How to sell a house bought with a loan

With the continuous rise of house prices, more and more people are ready to sell real estate, including many people who bought real estate for the purpose of real estate speculation. Some people's houses still have some loans, so I don't know whether the houses with loans can be sold. So, how to sell a house bought with a loan? How to borrow housing loans? Take a look at the article.

How to sell a house bought with a loan?

1. Re mortgage. This is a simple and direct method. It refers to the loan to sell or transfer personal housing to a third party and apply for personal housing loan, change the loan term, change the borrower or change the collateral. However, there are few banks that can handle mortgage transfer, so this method is used for house transfer.

2. Use the buyer's down payment to pay off the remaining loan. This is a common way in second-hand housing transactions. This model is only applicable when the seller's loan amount is low or the seller has repaid more than half of the loan, the number of remaining loans is small, and the buyer has sufficient funds to pay the down payment. In this case, the seller can smoothly cancel the mortgage record of his real estate, so as to successfully transfer his house.

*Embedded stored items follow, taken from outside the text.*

Lemma Layer_spec (tbl : list layer_row) (Hs : list R) (rows : list layer_row) :
  Layer tbl Hs = Ok rows ->
  length rows = length Hs /\
  forall k Hk, nth_error Hs k = Some Hk ->
    exists j, layer_idx tbl Hk = Some j /\ nth_error rows k = Some (nth j tbl row0).
Proof.
  revert rows; induction Hs as [|H Hs IH]; intros rows HL; cbn in HL.
  - inversion HL; subst. split; [reflexivity|]. intros [|k] Hk E; discriminate.
  - destruct (layer_idx tbl H) as [j|] eqn:Hj; [|discriminate].
    destruct (Layer tbl Hs) as [rows'|e] eqn:HL'; cbn in HL; [|discriminate].
    inversion HL; subst. destruct (IH _ eq_refl) as [Hlen Hnth].
    split; [cbn; lia|].
    intros [|k] Hk E; cbn in E.
    + inversion E; subst. exists j. auto.
    + apply Hnth, E.
Qed.

Lemma nth_error_nth_layer (tbl : list layer_row) (j : nat) (Hk : R) :
  layer_idx tbl Hk = Some j -> nth_error tbl j = Some (nth j tbl row0).
Proof.
  intros Hj. destruct (layer_idx_from_spec _ 0 j Hk Hj) as [_ [r [r' [E _]]]].
  rewrite Nat.sub_0_r in E. rewrite E. f_equal. symmetry. apply nth_error_nth, E.
Qed.

Lemma p_layer_spec (r : layer_row) (H : R) :
  p_layer r H (layer_T_spec r H) = layer_p_spec r H.
Proof.
  unfold p_layer, layer_p_spec.
  destruct (Req_EM_T (T_grad r) 0) as [E|E]; [reflexivity|].
  f_equal. f_equal. unfold R_star. field. split; [exact E|lra].
Qed.

(** C5: after the altitude has been set (so no override is left), the
    temperature and the pressure at every altitude of the array are the
    spec's closed forms for the layer [Layer._layer_idx] selects. *)
Theorem standard_day_T_p (tbl : list layer_row) (s s' : Atmosphere) (Hin : nd) :
  set_H tbl Hin s = (s', Ok tt) ->
  forall k Hk, nth_error (nd_data Hin) k = Some Hk ->
  exists i r Ts ps,
    layer_idx tbl Hk = Some i /\ nth_error tbl i = Some r /\
    get_T s' = Ok (NArr [length (nd_data Hin)] Ts) /\
    nth_error Ts k = Some (layer_T_spec r Hk) /\
    get_p s' = Ok (NArr [length (nd_data Hin)] ps) /\
    nth_error ps k = Some (layer_p_spec r Hk).
Proof.
  intros Hset k Hk Hnth.
  assert (Hdata : nd_data (atleast_1d Hin) = nd_data Hin)
    by (destruct Hin as [x|[|n sh] d]; reflexivity).
  unfold set_H in Hset.
  destruct (Nat.ltb 1 (ndim (atleast_1d Hin))); [discriminate|].
  destruct (existsb _ _); [discriminate|].
  run_py. rewrite Hdata in Hset.
  destruct (Layer tbl (nd_data Hin)) as [rows|e] eqn:HL; cbn in Hset; [|discriminate].
  inversion Hset; subst s'; clear Hset.
  destruct (Layer_spec _ _ _ HL) as [Hlen Hrows].
  destruct (Hrows k Hk Hnth) as [j [Hj Hrj]].
  set (r := nth j tbl row0) in *.
  set (Ts := zip_with (fun r0 H => T_base r0 + T_grad r0 * (H - H_base r0)) rows (nd_data Hin)).
  assert (HT : get_T (set_layer_clear rows (set_H_fields (atleast_1d Hin)
                        (map h_from_H (nd_data Hin)) s)) = Ok (NArr [length (nd_data Hin)] Ts)).
  { unfold get_T. cbn [_T set_layer_clear layer _H set_H_fields].
    rewrite Hdata, bcast2_length_eq by exact Hlen. cbn.
    unfold Ts. rewrite zip_with_length, Hlen by exact Hlen. reflexivity. }
  assert (HTk : nth_error Ts k = Some (layer_T_spec r Hk))
    by (unfold Ts; apply (nth_error_zip_with _ _ _ _ _ _ Hrj Hnth)).
  assert (HlenT : length Ts = length rows)
    by (unfold Ts; apply zip_with_length, Hlen).
  exists j, r, Ts, (zip_with3 p_layer rows (nd_data Hin) Ts).
  split; [exact Hj|]. split; [apply (nth_error_nth_layer tbl j Hk Hj)|].
  split; [exact HT|]. split; [exact HTk|]. split.
  - unfold get_p. cbn [_p set_layer_clear layer _H set_H_fields].
    rewrite HT, Hdata. cbn [ebind nd_data].
    rewrite HlenT, Hlen, Nat.eqb_refl. reflexivity.
  - rewrite (nth_error_zip_with3 _ _ _ _ _ _ _ _ Hrj Hnth HTk).
    f_equal. apply p_layer_spec.
Qed.

Lemma set_H_5000_ok :
  snd (set_H icao_table (NScalar 5000) atm_fresh) = Ok tt.
Proof. unfold set_H, H_min, H_max. decide_R; reflexivity. Qed.

Lemma standard_day_T_p_witness :
  let s' := fst (set_H icao_table (NScalar 5000) atm_fresh) in
  snd (set_H icao_table (NScalar 5000) atm_fresh) = Ok tt /\
  exists i r Ts ps,
    layer_idx icao_table 5000 = Some i /\ nth_error icao_table i = Some r /\
    get_T s' = Ok (NArr [1%nat] Ts) /\
    nth_error Ts 0 = Some (layer_T_spec r 5000) /\
    get_p s' = Ok (NArr [1%nat] ps) /\
    nth_error ps 0 = Some (layer_p_spec r 5000).
Proof.
  cbv zeta. split; [exact set_H_5000_ok|].
  assert (E : set_H icao_table (NScalar 5000) atm_fresh
              = (fst (set_H icao_table (NScalar 5000) atm_fresh), Ok tt)).
  { rewrite <- set_H_5000_ok. apply surjective_pairing. }
  exact (standard_day_T_p icao_table atm_fresh _ (NScalar 5000) E 0%nat 5000 eq_refl).
Defined.

(** ** Pressure ratio at the cutoff *)


(** ** Candidates of the CAS to Mach solve *)











(** ** Methods that never return normally *)

(** A method that raises whatever the object it runs on. *)
Definition never_ok {S A} (m : PyM S A) : Prop := forall s s' a, m s <> (s', Ok a).

Lemma never_ok_bind_l {S A B} (m : PyM S A) (k : A -> PyM S B) :
  never_ok m -> never_ok (bind m k).
Proof.
  intros Hm s s' b. unfold bind. destruct (m s) as [s1 [a|e]] eqn:E.
  - exfalso. exact (Hm s s1 a E).
  - discriminate.
Qed.

Lemma never_ok_bind_r {S A B} (m : PyM S A) (k : A -> PyM S B) :
  (forall a, never_ok (k a)) -> never_ok (bind m k).
Proof.
  intros Hk s s' b. unfold bind. destruct (m s) as [s1 [a|e]].
  - apply Hk.
  - discriminate.
Qed.

Lemma never_ok_lift {S A} (r : exc A) :
  (forall a, r <> Ok a) -> never_ok (@lift_exc S A r).
Proof. intros Hr s s' a E. injection E as _ E. exact (Hr a E). Qed.

Lemma never_ok_raise {S A} (e : pyexc) : never_ok (@raise S A e).
Proof. intros s s' a E. discriminate. Qed.

Lemma never_ok_snd {S} (m : PyM S unit) (s : S) : never_ok m -> snd (m s) <> Ok tt.
Proof.
  intros Hm E. apply (Hm s (fst (m s)) tt). destruct (m s) as [s1 r]. simpl in *. congruence.
Qed.

Lemma _impact_pressure_not_ok (M p : list R) (q : list R) : _impact_pressure M p <> Ok q.
Proof. unfold _impact_pressure, Phys_gamma_air. discriminate. Qed.

Lemma _q_c_from_M_not_ok (s : FlightCondition) (M q : list R) : _q_c_from_M s M <> Ok q.
Proof.
  unfold _q_c_from_M. destruct (get_p (atm s)); cbn [ebind];
    [apply _impact_pressure_not_ok|discriminate].
Qed.

Lemma _q_c_from_CAS_not_ok (s : FlightCondition) (CAS q : list R) : _q_c_from_CAS s CAS <> Ok q.
Proof.
  unfold _q_c_from_CAS.
  destruct (get_a (_atm0 s)); cbn [ebind]; [|discriminate].
  destruct (get_p (_atm0 s)); cbn [ebind]; [|discriminate].
  destruct (bc _ _ _); cbn [ebind]; [apply _impact_pressure_not_ok|discriminate].
Qed.

Lemma _EAS_from_TAS_not_ok (u : unit) : _EAS_from_TAS <> Ok u.
Proof. discriminate. Qed.

(** The [M] setter raises on every object: [_q_c_from_M] reads
    [Phys.gamma_air]. *)
Lemma set_M_never_ok (M : list R) : never_ok (set_M M).
Proof.
  unfold set_M. cbv zeta.
  apply never_ok_bind_r; intros s.
  apply never_ok_bind_r; intros _.
  apply never_ok_bind_r; intros _.
  apply never_ok_bind_r; intros s1.
  apply never_ok_bind_r; intros TAS.
  apply never_ok_bind_r; intros _.
  apply never_ok_bind_r; intros s2.
  apply never_ok_bind_l, never_ok_lift, _q_c_from_M_not_ok.
Qed.

(** The [TAS] setter raises on every object: it looks up [_EAS_from_TAS]. *)
Lemma set_TAS_never_ok (TAS : list R) : never_ok (set_TAS TAS).
Proof.
  unfold set_TAS. cbv zeta.
  apply never_ok_bind_r; intros s.
  apply never_ok_bind_r; intros _.
  apply never_ok_bind_r; intros _.
  apply never_ok_bind_r; intros s1.
  apply never_ok_bind_r; intros M.
  apply never_ok_bind_r; intros _.
  apply never_ok_bind_l, never_ok_lift, _EAS_from_TAS_not_ok.
Qed.

(** The [CAS] setter raises on every object: [_q_c_from_CAS] reads
    [Phys.gamma_air]. *)
Lemma set_CAS_never_ok (CAS : list R) : never_ok (set_CAS CAS).
Proof.
  unfold set_CAS. cbv zeta.
  apply never_ok_bind_r; intros s.
  apply never_ok_bind_r; intros _.
  apply never_ok_bind_r; intros _.
  apply never_ok_bind_r; intros s1.
  apply never_ok_bind_l, never_ok_lift, _q_c_from_CAS_not_ok.
Qed.

(** [FlightCondition.__init__] raises for every table, altitude and velocity
    input: the velocity assignment raises before the Mach-bounds check. *)
Lemma FlightCondition_init_not_ok (tbl : list layer_row) (Hin : nd) (v : vel_input) :
  snd (FlightCondition_init tbl Hin v) <> Ok tt.
Proof.
  unfold FlightCondition_init. apply never_ok_snd, never_ok_bind_l.
  unfold FlightCondition_init_core.
  apply never_ok_bind_r; intros _.
  apply never_ok_bind_r; intros _.
  apply never_ok_bind_r; intros _.
  destruct v; [apply set_M_never_ok|apply set_TAS_never_ok|apply set_CAS_never_ok
              |apply set_M_never_ok].
Qed.

(** The [FlightCondition.T] setter raises on every object: after the size
    check it reassigns [M], whose setter raises. *)
Lemma fc_set_T_never_ok (T : nd) : never_ok (fc_set_T T).
Proof.
  unfold fc_set_T. apply never_ok_bind_r; intros s.
  destruct (negb _); [apply never_ok_raise|].
  apply never_ok_bind_r; intros _.
  apply never_ok_bind_r; intros s1.
  apply never_ok_bind_r; intros M.
  apply set_M_never_ok.
Qed.

(** ** Temperature override of the atmosphere *)

Lemma run_atm_op_keeps_T (tbl : list layer_row) (o : atm_op) (s : Atmosphere) :
  assigns_H_or_T o = false -> _T (fst (run_atm_op tbl o s)) = _T s.
Proof.
  destruct o as [H|T|p|w|w]; cbn [assigns_H_or_T run_atm_op]; intros E; try discriminate;
    [unfold set_p|unfold set_wdir|unfold set_wspd];
    destruct (negb _); reflexivity.
Qed.

Lemma run_atm_ops_keeps_T (tbl : list layer_row) (os : list atm_op) (s : Atmosphere) :
  Forall (fun o => assigns_H_or_T o = false) os -> _T (run_atm_ops tbl os s) = _T s.
Proof.
  revert s. induction os as [|o os IH]; intros s Hf; [reflexivity|].
  apply Forall_cons_iff in Hf as [Ho Hf]. cbn [run_atm_ops].
  rewrite IH by exact Hf. apply run_atm_op_keeps_T, Ho.
Qed.

(** C1: with a value of the altitude's size, the [Atmosphere] temperature
    setter succeeds, and every later read of [T] returns exactly that value
    through any assignments to [p], [wdir] and [wspd], raising or not, until
    [H] or [T] is assigned again.  The [FlightCondition] temperature setter,
    which stores [T + 200], is never reached on an object: the
    [FlightCondition] constructor raises for every input, and that setter
    itself raises on every object. *)
Theorem T_override_held_until_H_reassigned (tbl : list layer_row) (T : nd) (s : Atmosphere)
    (os : list atm_op) :
  np_size T = np_size (_H s) ->
  Forall (fun o => assigns_H_or_T o = false) os ->
  snd (set_T T s) = Ok tt /\
  get_T (run_atm_ops tbl os (fst (set_T T s))) = Ok T /\
  (forall Hin v, snd (FlightCondition_init tbl Hin v) <> Ok tt) /\
  (forall (T' : nd) (fc : FlightCondition), snd (fc_set_T T' fc) <> Ok tt).
Proof.
  intros E Hf. split; [|split; [|split]].
  - unfold set_T. rewrite E, Nat.eqb_refl. reflexivity.
  - unfold get_T. rewrite run_atm_ops_keeps_T by exact Hf.
    unfold set_T. rewrite E, Nat.eqb_refl. reflexivity.
  - apply FlightCondition_init_not_ok.
  - intros T' fc. apply never_ok_snd, fc_set_T_never_ok.
Qed.

Lemma T_override_held_until_H_reassigned_witness :
  let s := mkAtmosphere (NArr [1%nat] [0]) [0] [] None None None None in
  let os := [OpP (NScalar 101325); OpWdir (NArr [2%nat] [0; 90])] in
  np_size (NScalar 250) = np_size (_H s) /\
  Forall (fun o => assigns_H_or_T o = false) os /\
  get_T (run_atm_ops icao_table os (fst (set_T (NScalar 250) s))) = Ok (NScalar 250).
Proof.
  cbv zeta. split; [reflexivity|]. split; [repeat constructor|].
  exact (proj1 (proj2 (T_override_held_until_H_reassigned icao_table (NScalar 250)
    (mkAtmosphere (NArr [1%nat] [0]) [0] [] None None None None)
    [OpP (NScalar 101325); OpWdir (NArr [2%nat] [0; 90])] eq_refl
    ltac:(repeat constructor)))).
Defined.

3. Use bank loans to pay off the remaining loans. The seller can consider using other collateral under his name to settle his real estate mortgage. In this method, when the buyer wants to pay off the loan before selling the real estate, but the seller does not bear the large down payment, a necessary premise is that the buyer has the collateral approved by the bank and applies to the bank.

How to borrow housing loans?

1. Choose a lending institution: the first step in handling real estate loans is to choose a good lending institution. Although the bank loan interest rate is low, safe and reliable, its approval speed and loan requirements have always been a hard wound. Although private lending has many interest rates, it has low audit requirements and fast processing speed. Choosing a suitable lending institution is a crucial step in the whole loan process.

2. Write the application submission materials: after selecting the organization, you can submit the application with the materials required by the application organization.

3. Preliminary review: we have nothing to do at this stage. The loan will make a preliminary review of the basic materials we handed in before, and the review meets their requirements.

4. Evaluation: General lending institutions, especially banks, require to go to designated or recognized evaluation institutions for evaluation. Evaluation fees will be charged during evaluation. The fees charged by different countries are not necessarily the same, and the charging standards in different regions are also different.

5. Approve the loan and sign the contract: the loan institution will review it again according to the previously submitted materials and evaluation report. If it is approved, it will communicate with you about the loan limit, interest rate, term, repayment method and other issues. After communication, you can sign the contract.

6. Handle mortgage registration and loan.